(* ===== verification/SampleStore.v ===== *)
(** The theorems about encodings, the flat-file store and partial chains,
    applied to sample data. *)

From stdpp Require Import base gmap list strings.
From Stdlib Require Import ZArith Lia.
From S2P Require Import Prelude Bitcoin Errors ChainParams Codec Merkle Sigops Extensions Udata.
From S2P Require Import SwiftSync Consensus ChainStore ChainQuery PartialChain.
From S2P Require Import ChainState FlatStore FlatFacts FlatRefine FlatOk Sample.

(** * Codecs *)

#[export] Instance sample_header_codec : Codec BlockHeader := {|
  enc h := enc (U32 (hd_version h)) ++ enc (H32 (prev_blockhash h)) ++ enc (H32 (hd_merkle_root h))
           ++ enc (U32 (hd_time h)) ++ enc (U32 (hd_bits h)) ++ enc (U32 (hd_nonce h));
  dec r :=
    '(v, r) ← dec r; '(p, r) ← dec r; '(m, r) ← dec r; '(t, r) ← dec r; '(b, r) ← dec r;
    '(n, r) ← dec r;
    Ok (mkBlockHeader (u32_val v) (h32_val p) (h32_val m) (u32_val t) (u32_val b) (u32_val n), r)
|}.

Definition header_wf (h : BlockHeader) : Prop :=
  is_u32 (hd_version h) /\ 0 <= prev_blockhash h < 256 ^ 32 /\ 0 <= hd_merkle_root h < 256 ^ 32 /\
  is_u32 (hd_time h) /\ is_u32 (hd_bits h) /\ is_u32 (hd_nonce h).

#[export] Instance sample_header_codec_ok : CodecOk BlockHeader header_wf.
Proof.
  intros h rest (H1 & H2 & H3 & H4 & H5 & H6). unfold enc, dec, sample_header_codec.
  rewrite <-!app_assoc.
  rewrite (dec_enc (A := u32)) by exact H1. cbn [mbind outcome_bind].
  rewrite (dec_enc (A := hash32)) by exact H2. cbn [mbind outcome_bind].
  rewrite (dec_enc (A := hash32)) by exact H3. cbn [mbind outcome_bind].
  rewrite (dec_enc (A := u32)) by exact H4. cbn [mbind outcome_bind].
  rewrite (dec_enc (A := u32)) by exact H5. cbn [mbind outcome_bind].
  rewrite (dec_enc (A := u32)) by exact H6. cbn [mbind outcome_bind]. by destruct h.
Qed.

#[export] Instance sample_header_codec_len : CodecLen BlockHeader 80.
Proof.
  intros h. change (enc h) with (enc (U32 (hd_version h)) ++ enc (H32 (prev_blockhash h)) ++
    enc (H32 (hd_merkle_root h)) ++ enc (U32 (hd_time h)) ++ enc (U32 (hd_bits h)) ++
    enc (U32 (hd_nonce h))).
  rewrite !length_app, !enc_length. reflexivity.
Qed.

#[export] Instance sample_list_codec : Codec (list hash32) := {|
  enc l := enc (U8 (Z.of_nat (length l))) ++ (l ≫= enc);
  dec r := '(n, r) ← dec r; dec_many (Z.to_nat (u8_val n)) r
|}.

Definition list_wf (l : list hash32) : Prop :=
  (length l < 256)%nat /\ Forall (fun a => 0 <= h32_val a < 256 ^ 32) l.

#[export] Instance sample_list_codec_ok : CodecOk (list hash32) list_wf.
Proof.
  intros l rest [Hl Hf]. unfold enc, dec, sample_list_codec. rewrite <-app_assoc.
  rewrite (dec_enc (A := u8)) by (cbn; lia). cbn [mbind outcome_bind u8_val]. rewrite Nat2Z.id.
  by apply (dec_many_ok (fun a => 0 <= h32_val a < 256 ^ 32)).
Qed.

(** Bounds of concrete numbers. *)
Ltac within := vm_compute; repeat split; (reflexivity || discriminate).

Lemma disk_header_roundtrip_witness :
  disk_header_dec (disk_header_enc (HeadersOnly h1 1) ++ [9]) = Ok (HeadersOnly h1 1, [9]) /\
  Z.of_nat (length (disk_header_enc (HeadersOnly h1 1))) = disk_header_enc_len (HeadersOnly h1 1).
Proof. apply (disk_header_roundtrip header_wf (HeadersOnly h1 1) [9]). within. Defined.

Lemma disk_header_bad_tag_witness : disk_header_dec (enc (U8 6) ++ enc h1 ++ []) = Err INVALID_TAG.
Proof. apply (disk_header_bad_tag header_wf 6 h1 []); within. Defined.

Lemma best_chain_roundtrip_witness :
  best_chain_dec (best_chain_enc (mkBestChain 5 3 2 [4]) ++ [9]) = Ok (mkBestChain 5 3 2 [4], [9]).
Proof.
  apply (best_chain_roundtrip (mkBestChain 5 3 2 [4]) [9] list_wf); [within..|].
  split; [apply Nat.ltb_lt; reflexivity|]. apply Forall_cons. split; [within|by apply Forall_nil].
Defined.

(** * The flat-file store *)

Lemma index_tags_faithful_witness :
  (exists m f, Index.new 7 = Ok m /\ Index.new_fork 7 = Ok f /\ Index.index m = 7 /\ Index.index f = 7 /\
     Index.is_main_chain m = true /\ Index.is_main_chain f = false /\
     (Index.is_empty m = true <-> 7 = 0) /\ Index.is_empty f = false) /\
  Index.new (2 ^ 31) = Err OversizedIndex.
Proof.
  split.
  - destruct (index_tags_faithful 7) as [Hm _]; [within|]. apply Hm. lia.
  - destruct (index_tags_faithful (2 ^ 31)) as [_ Hb]; [within|]. apply Hb. lia.
Defined.

Lemma truncate_to_pow2_rounds_up_witness :
  truncate_to_pow2 (E := FlatChainstoreError) 10000000 = Ok (2 ^ Z.log2_up 10000000) /\
  10000000 <= 2 ^ Z.log2_up 10000000 < 2 * 10000000.
Proof. apply (truncate_to_pow2_rounds_up 10000000). within. Defined.

Definition fs1 : FlatChainStore := (flat_save_header (FullyValid g 0) fs0).2.
Definition fs2 : FlatChainStore := (flat_update_block_index 0 1 fs1).2.

Lemma fresh_store_represents_genesis_witness :
  flat_rep sample_entries fs2
    (mkStoreView {[block_hash g := FullyValid g 0]} {[0 := FullyValid g 0]} ∅).
Proof.
  apply (fresh_store_represents_genesis sample_entries sample_config g 16 fs0 fs1 fs2).
  - reflexivity.
  - lia.
  - vm_compute. reflexivity.
  - discriminate.
  - refine (run_ok_pair (flat_save_header (FullyValid g 0)) fs0 tt _). vm_compute. reflexivity.
  - refine (run_ok_pair (flat_update_block_index 0 1) fs1 tt _). vm_compute. reflexivity.
Defined.

(** The store of the sample chain before and after the accumulator of its
    first block was saved. *)
Definition fs3 : FlatChainStore := chainstore fc2.
Definition fs4 : FlatChainStore := (flat_save_roots [1] 1 fs3).2.

Lemma roots_roundtrip_witness : flat_load_roots 1 fs4 = Ok (Some [1]).
Proof.
  destruct (roots_roundtrip [1] 1 0 fs3 fs4) as [Hl _].
  - lia.
  - discriminate.
  - vm_compute. reflexivity.
  - vm_compute. reflexivity.
  - lia.
  - refine (run_ok_pair (flat_save_roots [1] 1) fs3 tt _). vm_compute. reflexivity.
  - exact Hl.
Defined.

(** The chain with both blocks validated and flushed, where the second one is
    connected again: the accumulator of the first one is lost. *)
Definition fd2 := (connect_block (S := FlatChainStore) b2 tt ∅ [] fc3).2.
Definition fd3 : FlatChainStore := (do_save_height (best_chain fd2) (chainstore fd2)).2.
Definition fd4 : FlatChainStore := (flat_save_header (FullyValid h2 2) fd3).2.
Definition fd5 : FlatChainStore := (flat_update_block_index 2 3 fd4).2.
Definition fd6 : FlatChainStore := (flat_save_roots [2] 2 fd5).2.

Lemma resaved_block_drops_accumulators_witness :
  f_acc_file fd3 = [1; 2] /\ f_acc_file fd6 = [2].
Proof.
  split; [vm_compute; reflexivity|].
  apply (resaved_block_drops_accumulators (FullyValid h2 2) 2 2 [2] fd3 fd4 fd5 fd6).
  - reflexivity.
  - reflexivity.
  - lia.
  - discriminate.
  - refine (run_ok_pair (flat_save_header (FullyValid h2 2)) fd3 tt _). vm_compute. reflexivity.
  - refine (run_ok_pair (flat_update_block_index 2 3) fd4 tt _). vm_compute. reflexivity.
  - vm_compute. reflexivity.
  - lia.
  - refine (run_ok_pair (flat_save_roots [2] 2) fd5 tt _). vm_compute. reflexivity.
Defined.

(** * Partial chains *)

Definition p0 : PartialChainStateInner :=
  mkPartial 0 [g; h1; h2] 0 2 None (chain_params_from Regtest) false.
Definition in1 : BlockInput := mkBlockInput b1 tt ∅ [].
Definition in2 : BlockInput := mkBlockInput b2 tt ∅ [].
Definition p2 : PartialChainStateInner := (process_all [in1; in2] p0).2.

Lemma partial_sync_correct_witness :
  current_height p2 = 2 /\ fold_acc 0 1 [in1; in2] = Ok (current_acc p2) /\
  prev_blockhash (blk_header b2) = block_hash h1.
Proof.
  destruct (partial_sync_correct [in1; in2] p0 p2) as (Eh & Ea & _ & _ & _ & Hall).
  - cbn. lia.
  - refine (run_ok_pair (process_all [in1; in2]) p0 tt _). vm_compute. reflexivity.
  - split; [exact Eh|split; [exact Ea|]]. destruct (Hall 1%nat in2 eq_refl) as [_ Hl].
    destruct Hl as (hd & Hd & E); [vm_compute; reflexivity|]. injection Hd as <-. exact E.
Defined.

(** A block that pays too much: the error is recorded. *)
Definition greedy : BlockInput := mkBlockInput (block_at 1 1 (51 * ONE_BTC)) tt ∅ [].

Lemma process_block_error_witness :
  error (process_block_input greedy p0).2 = Some BadCoinbaseOutValue.
Proof.
  apply (process_block_error greedy p0 (BlockValidation BadCoinbaseOutValue)
    (process_block_input greedy p0).2).
  assert (E : (process_block_input greedy p0).1 = Err (BlockValidation BadCoinbaseOutValue))
    by (vm_compute; reflexivity).
  rewrite <-E. apply surjective_pairing.
Defined.

(** A block whose second transaction spends an output that is not there. *)
Definition bad_txs : list Transaction :=
  [coinbase_tx 50;
   mkTransaction 2 (Blocks 0) [mkTxIn (mkOutPoint 9 0) [] u32_max []] [mkTxOut 60 [0x51]]].
Definition bad_block : Block :=
  mkBlock (mkBlockHeader 4 1 (mroot 1 (map compute_txid bad_txs)) 600 100 1) bad_txs.
Definition bad_input : BlockInput := mkBlockInput bad_block tt ∅ [].

Lemma partial_chain_accepts_invalid_transaction_witness :
  process_block_input bad_input p0 = (Ok 1, update_state 1 1 p0) /\
  has_invalid_blocks (update_state 1 1 p0) = has_invalid_blocks p0.
Proof.
  apply (partial_chain_accepts_invalid_transaction bad_input p0
    (mkTransactionError (compute_txid (mkTransaction 2 (Blocks 0)
       [mkTxIn (mkOutPoint 9 0) [] u32_max []] [mkTxOut 60 [0x51]])) (UtxoNotFound (mkOutPoint 9 0))) 1).
  - vm_compute. reflexivity.
  - within.
  - vm_compute. reflexivity.
Defined.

-------

TO DO -
Look through the material and say how many lines hold "first". Give the number only.

YOUR SOLUTION -
2